◆ **DATA SHOWN**:

(* ===================================================================== *)
(** ** The token service: round trip, expiry, algorithms, issuer         *)
(* ===================================================================== *)

(** C1 (round trip).  An access token issued for an account at [now] and
    validated at an instant [now'] inside its validity window is accepted,
    and the claims returned carry the account's id as subject and as
    [user_id], its username, email and role, and the kind ["access"].
    The account is valid when the byte-level primitives are faithful to
    the claims built from it. *)
Theorem access_token_round_trip
    (wire : jwt.Wire jwtService.TokenClaims) (cfg : config.JWTConfig)
    (user : model.User) (now now' : time.Time) :
  let expiration := config.AccessTokenExpireDuration cfg in
  let claims := jwtService.newClaims cfg user jwtService.TokenTypeAccess expiration now in
  faithful wire "HS256" claims
    (jwt.hmacSum wire jwt.SHA256 (config.Secret cfg)
       (jwt.SigningString wire jwt.SigningMethodHS256 claims)) ->
  jwt.NewNumericDate now <= now' < jwt.NewNumericDate (time.Add now expiration) ->
  exists tok c,
    jwtService.GenerateAccessToken wire cfg user now = Ok tok /\
    jwtService.ValidateToken wire cfg tok now' = Ok c /\
    jwt.Subject (jwtService.RegisteredClaims c) = model.ID user /\
    jwtService.UserID c = model.ID user /\
    jwtService.Username c = model.Username user /\
    jwtService.Email c = model.Email user /\
    jwtService.Role c = model.Role user /\
    jwtService.TokenType c = "access".
Proof.
  intros expiration claims Hf Hw.
  destruct (generateToken_signed wire cfg user jwtService.TokenTypeAccess expiration now Hf)
    as (tok & Hgen & Hsigned).
  exists tok, claims. split; [exact Hgen|]. split.
  - apply ValidateToken_signed_accepts; [exact Hsigned|].
    unfold claims, jwtService.newClaims, jwt.in_window.
    cbn [jwtService.RegisteredClaims jwt.NotBefore jwt.ExpiresAt].
    split; intros ? [= <-]; lia.
  - repeat split.
Qed.

Lemma access_token_round_trip_witness :
  let cfg := examples.jcfg in
  let now := examples.t0 in
  let now' := examples.t0 + 3 * time.Hour in
  let expiration := config.AccessTokenExpireDuration cfg in
  let claims :=
    jwtService.newClaims cfg refwire.alice jwtService.TokenTypeAccess expiration now in
  faithful refwire.format "HS256" claims
    (jwt.hmacSum refwire.format jwt.SHA256 (config.Secret cfg)
       (jwt.SigningString refwire.format jwt.SigningMethodHS256 claims)) /\
  jwt.NewNumericDate now <= now' < jwt.NewNumericDate (time.Add now expiration) /\
  exists tok c,
    jwtService.GenerateAccessToken refwire.format cfg refwire.alice now = Ok tok /\
    jwtService.ValidateToken refwire.format cfg tok now' = Ok c /\
    jwt.Subject (jwtService.RegisteredClaims c) = "id-alice" /\
    jwtService.UserID c = "id-alice" /\
    jwtService.Username c = "alice" /\
    jwtService.Email c = "alice@x.com" /\
    jwtService.Role c = "user" /\
    jwtService.TokenType c = "access".
Proof.
  assert (Hf : faithful refwire.format "HS256"
            (jwtService.newClaims examples.jcfg refwire.alice jwtService.TokenTypeAccess
               (config.AccessTokenExpireDuration examples.jcfg) examples.t0)
            (jwt.hmacSum refwire.format jwt.SHA256 (config.Secret examples.jcfg)
               (jwt.SigningString refwire.format jwt.SigningMethodHS256
                  (jwtService.newClaims examples.jcfg refwire.alice
                     jwtService.TokenTypeAccess
                     (config.AccessTokenExpireDuration examples.jcfg) examples.t0))))
    by (constructor; vm_compute; reflexivity).
  assert (Hw : jwt.NewNumericDate examples.t0 <= examples.t0 + 3 * time.Hour
               < jwt.NewNumericDate
                   (time.Add examples.t0 (config.AccessTokenExpireDuration examples.jcfg)))
    by (vm_compute; split; [discriminate | reflexivity]).
  split; [exact Hf|]. split; [exact Hw|].
  exact (access_token_round_trip refwire.format examples.jcfg refwire.alice
           examples.t0 (examples.t0 + 3 * time.Hour) Hf Hw).
Defined.

(** C3 (expiry boundary, no grace window).  For a correctly signed token
    carrying a not-before [nbf] and an expires-at [exp], and for every
    wall-clock reading [now]: the token is accepted exactly when
    [nbf <= now < exp]; once [exp <= now] it is rejected as
    [ErrTokenExpired]; inside the window the claims are returned. *)
Theorem expiry_boundary
    (wire : jwt.Wire jwtService.TokenClaims) (cfg : config.JWTConfig)
    (tok : string) (c : jwtService.TokenClaims) (now nbf exp : time.Time) :
  signed_claims wire (config.Secret cfg) tok = Some c ->
  jwt.NotBefore (jwtService.RegisteredClaims c) = Some nbf ->
  jwt.ExpiresAt (jwtService.RegisteredClaims c) = Some exp ->
  ((exists c', jwtService.ValidateToken wire cfg tok now = Ok c') <-> nbf <= now < exp) /\
  (exp <= now ->
   jwtService.ValidateToken wire cfg tok now = Err apperrors.ErrTokenExpired) /\
  (nbf <= now < exp -> jwtService.ValidateToken wire cfg tok now = Ok c).
Proof.
  intros Hs Hn He.
  assert (Hwin : jwt.in_window (jwtService.RegisteredClaims c) now <-> nbf <= now < exp).
  { unfold jwt.in_window. rewrite Hn, He. split.
    - intros [H1 H2]. split; [apply H1 | apply H2]; reflexivity.
    - intros [H1 H2]. split; intros ? [= <-]; assumption. }
  split; [split|split].
  - intros [c' Hc']. apply Hwin.
    destruct (Validate_None_iff (jwtService.RegisteredClaims c) now) as [Hv _].
    apply Hv. rewrite (ValidateToken_signed wire cfg _ _ now Hs) in Hc'.
    destruct (jwt.Validate (jwtService.RegisteredClaims c) now); [discriminate|reflexivity].
  - intros H. exists c. apply ValidateToken_signed_accepts; [exact Hs|]. apply Hwin, H.
  - intros Hle. rewrite (ValidateToken_signed wire cfg _ _ now Hs).
    destruct (Validate_expired (jwtService.RegisteredClaims c) now exp He Hle)
      as (e & -> & ->). reflexivity.
  - intros H. apply ValidateToken_signed_accepts; [exact Hs|]. apply Hwin, H.
Qed.

Lemma expiry_boundary_witness :
  let now := 1700086400 * time.Second in
  let c := jwtService.newClaims examples.jcfg refwire.alice jwtService.TokenTypeAccess
             (config.AccessTokenExpireDuration examples.jcfg) examples.t0 in
  signed_claims refwire.format (config.Secret examples.jcfg) examples.access_token = Some c /\
  jwt.NotBefore (jwtService.RegisteredClaims c) = Some (1700000000 * time.Second) /\
  jwt.ExpiresAt (jwtService.RegisteredClaims c) = Some (1700086400 * time.Second) /\
  jwtService.ValidateToken refwire.format examples.jcfg examples.access_token now
  = Err apperrors.ErrTokenExpired.
Proof.
  assert (Hs : signed_claims refwire.format (config.Secret examples.jcfg)
                 examples.access_token
               = Some (jwtService.newClaims examples.jcfg refwire.alice
                         jwtService.TokenTypeAccess
                         (config.AccessTokenExpireDuration examples.jcfg) examples.t0))
    by (vm_compute; reflexivity).
  split; [exact Hs|]. split; [reflexivity|]. split; [reflexivity|].
  refine (proj1 (proj2 (expiry_boundary refwire.format examples.jcfg
                          examples.access_token _ (1700086400 * time.Second)
                          (1700000000 * time.Second) (1700086400 * time.Second)
                          Hs eq_refl eq_refl)) _).
  vm_compute. discriminate.
Defined.

(** C10 (the issuer is never checked).  A token correctly signed with the
    configured secret under an HMAC method and presented inside its
    validity window is accepted whatever its issuer claim [iss] is, and
    validation gives the same answer for every configured issuer. *)
Theorem issuer_not_checked
    (wire : jwt.Wire jwtService.TokenClaims) (cfg : config.JWTConfig)
    (tok : string) (c : jwtService.TokenClaims) (now : time.Time) (iss : string) :
  signed_claims wire (config.Secret cfg) tok = Some c ->
  jwt.in_window (jwtService.RegisteredClaims c) now ->
  jwt.Issuer (jwtService.RegisteredClaims c) = iss ->
  jwtService.ValidateToken wire cfg tok now = Ok c /\
  forall (configured : string) (t : string) (at_ : time.Time),
    jwtService.ValidateToken wire
      {| config.Secret := config.Secret cfg; config.Issuer := configured;
         config.AccessTokenExpire := config.AccessTokenExpire cfg;
         config.RefreshTokenExpire := config.RefreshTokenExpire cfg |} t at_
    = jwtService.ValidateToken wire cfg t at_.
Proof.
  intros Hs Hw _. split.
  - apply ValidateToken_signed_accepts; assumption.
  - intros configured t at_. reflexivity.
Qed.

Lemma issuer_not_checked_witness :
  let c := jwtService.newClaims examples.foreign_cfg refwire.alice
             jwtService.TokenTypeAccess
             (config.AccessTokenExpireDuration examples.foreign_cfg) examples.t0 in
  signed_claims refwire.format (config.Secret examples.jcfg) examples.foreign_token = Some c /\
  jwt.in_window (jwtService.RegisteredClaims c) (examples.t0 + 1) /\
  jwt.Issuer (jwtService.RegisteredClaims c) = "someone-else" /\
  config.Issuer examples.jcfg = "test-issuer" /\
  jwtService.ValidateToken refwire.format examples.jcfg examples.foreign_token
    (examples.t0 + 1) = Ok c.
Proof.
  assert (Hs : signed_claims refwire.format (config.Secret examples.jcfg)
                 examples.foreign_token
               = Some (jwtService.newClaims examples.foreign_cfg refwire.alice
                         jwtService.TokenTypeAccess
                         (config.AccessTokenExpireDuration examples.foreign_cfg)
                         examples.t0))
    by (vm_compute; reflexivity).
  assert (Hw : jwt.in_window
                 (jwtService.RegisteredClaims
                    (jwtService.newClaims examples.foreign_cfg refwire.alice
                       jwtService.TokenTypeAccess
                       (config.AccessTokenExpireDuration examples.foreign_cfg)
                       examples.t0)) (examples.t0 + 1))
    by (split; intros ? [= <-]; vm_compute; [discriminate | reflexivity]).
  split; [exact Hs|]. split; [exact Hw|]. split; [reflexivity|]. split; [reflexivity|].
  exact (proj1 (issuer_not_checked refwire.format examples.jcfg examples.foreign_token
                  _ (examples.t0 + 1) "someone-else" Hs Hw eq_refl)).
Defined.

(** C4 (algorithm substitution).  A structurally sound token whose header
    names anything but an HMAC method (another registered method, [none],
    or an unknown name) is never accepted.  The error returned carries
    the code of [ErrInvalidToken]: the [ErrTokenMalformed] that the key
    function returns for a wrong method reaches [handleParseError]
    wrapped under the library's "unverifiable" error, which none of its
    tests recognises. *)
Theorem foreign_algorithm_rejected_as_invalid
    (wire : jwt.Wire jwtService.TokenClaims) (cfg : config.JWTConfig)
    (tok alg : string) (c : jwtService.TokenClaims) (text sig : string)
    (now : time.Time) :
  jwt.segments wire tok = Some (alg, c, text, sig) ->
  (forall h, jwt.GetSigningMethod alg <> Some (jwt.SigningMethodHMAC h)) ->
  exists e : apperrors.AppError,
    jwtService.ValidateToken wire cfg tok now = Err e /\
    apperrors.Code e = apperrors.CodeInvalidToken /\
    apperrors.Code e <> apperrors.CodeTokenMalformed.
Proof.
  intros Hseg Hm. unfold jwtService.ValidateToken.
  rewrite (ParseWithClaims_segments wire _ _ _ _ _ _ now Hseg).
  destruct (jwt.GetSigningMethod alg) as [m|] eqn:Em.
  - destruct m as [h| | | | |]; [exfalso; exact (Hm h eq_refl)| | | | |];
      cbn; eexists; (split; [reflexivity|split; [reflexivity|discriminate]]).
  - cbn. eexists. split; [reflexivity|]. split; [reflexivity|discriminate].
Qed.

Lemma foreign_algorithm_rejected_as_invalid_witness :
  (exists c text,
     jwt.segments refwire.format examples.unsigned_token = Some ("none", c, text, "")) /\
  (forall h, jwt.GetSigningMethod "none" <> Some (jwt.SigningMethodHMAC h)) /\
  exists e : apperrors.AppError,
    jwtService.ValidateToken refwire.format examples.jcfg examples.unsigned_token
      (examples.t0 + 1) = Err e /\
    apperrors.Code e = apperrors.CodeInvalidToken /\
    apperrors.Code e <> apperrors.CodeTokenMalformed.
Proof.
  assert (Hm : forall h, jwt.GetSigningMethod "none" <> Some (jwt.SigningMethodHMAC h))
    by (intros h; vm_compute; discriminate).
  assert (Hseg : jwt.segments refwire.format examples.unsigned_token
                 = Some ("none",
                         jwtService.newClaims examples.jcfg refwire.alice
                           jwtService.TokenTypeAccess
                           (config.AccessTokenExpireDuration examples.jcfg) examples.t0,
                         jwt.SigningString refwire.format jwt.signingMethodNone
                           (jwtService.newClaims examples.jcfg refwire.alice
                              jwtService.TokenTypeAccess
                              (config.AccessTokenExpireDuration examples.jcfg)
                              examples.t0),
                         ""))
    by (vm_compute; reflexivity).
  split; [eexists; eexists; exact Hseg|]. split; [exact Hm|].
  exact (foreign_algorithm_rejected_as_invalid refwire.format examples.jcfg
           examples.unsigned_token "none" _ _ "" (examples.t0 + 1) Hseg Hm).
Defined.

◆ **REQUIRED WORK**: Everything from the line containing "Hs eq_refl eq_refl))" through the line containing "jwt.in_window (jwtService.RegisteredClaims c) now ->" in the material above should be retyped exactly, both ends included, and nothing more.

◆ **EXERCISE RESULT**:
                          Hs eq_refl eq_refl)) _).
  vm_compute. discriminate.
Defined.

(** C10 (the issuer is never checked).  A token correctly signed with the
    configured secret under an HMAC method and presented inside its
    validity window is accepted whatever its issuer claim [iss] is, and
    validation gives the same answer for every configured issuer. *)
Theorem issuer_not_checked
    (wire : jwt.Wire jwtService.TokenClaims) (cfg : config.JWTConfig)
    (tok : string) (c : jwtService.TokenClaims) (now : time.Time) (iss : string) :
  signed_claims wire (config.Secret cfg) tok = Some c ->
  jwt.in_window (jwtService.RegisteredClaims c) now ->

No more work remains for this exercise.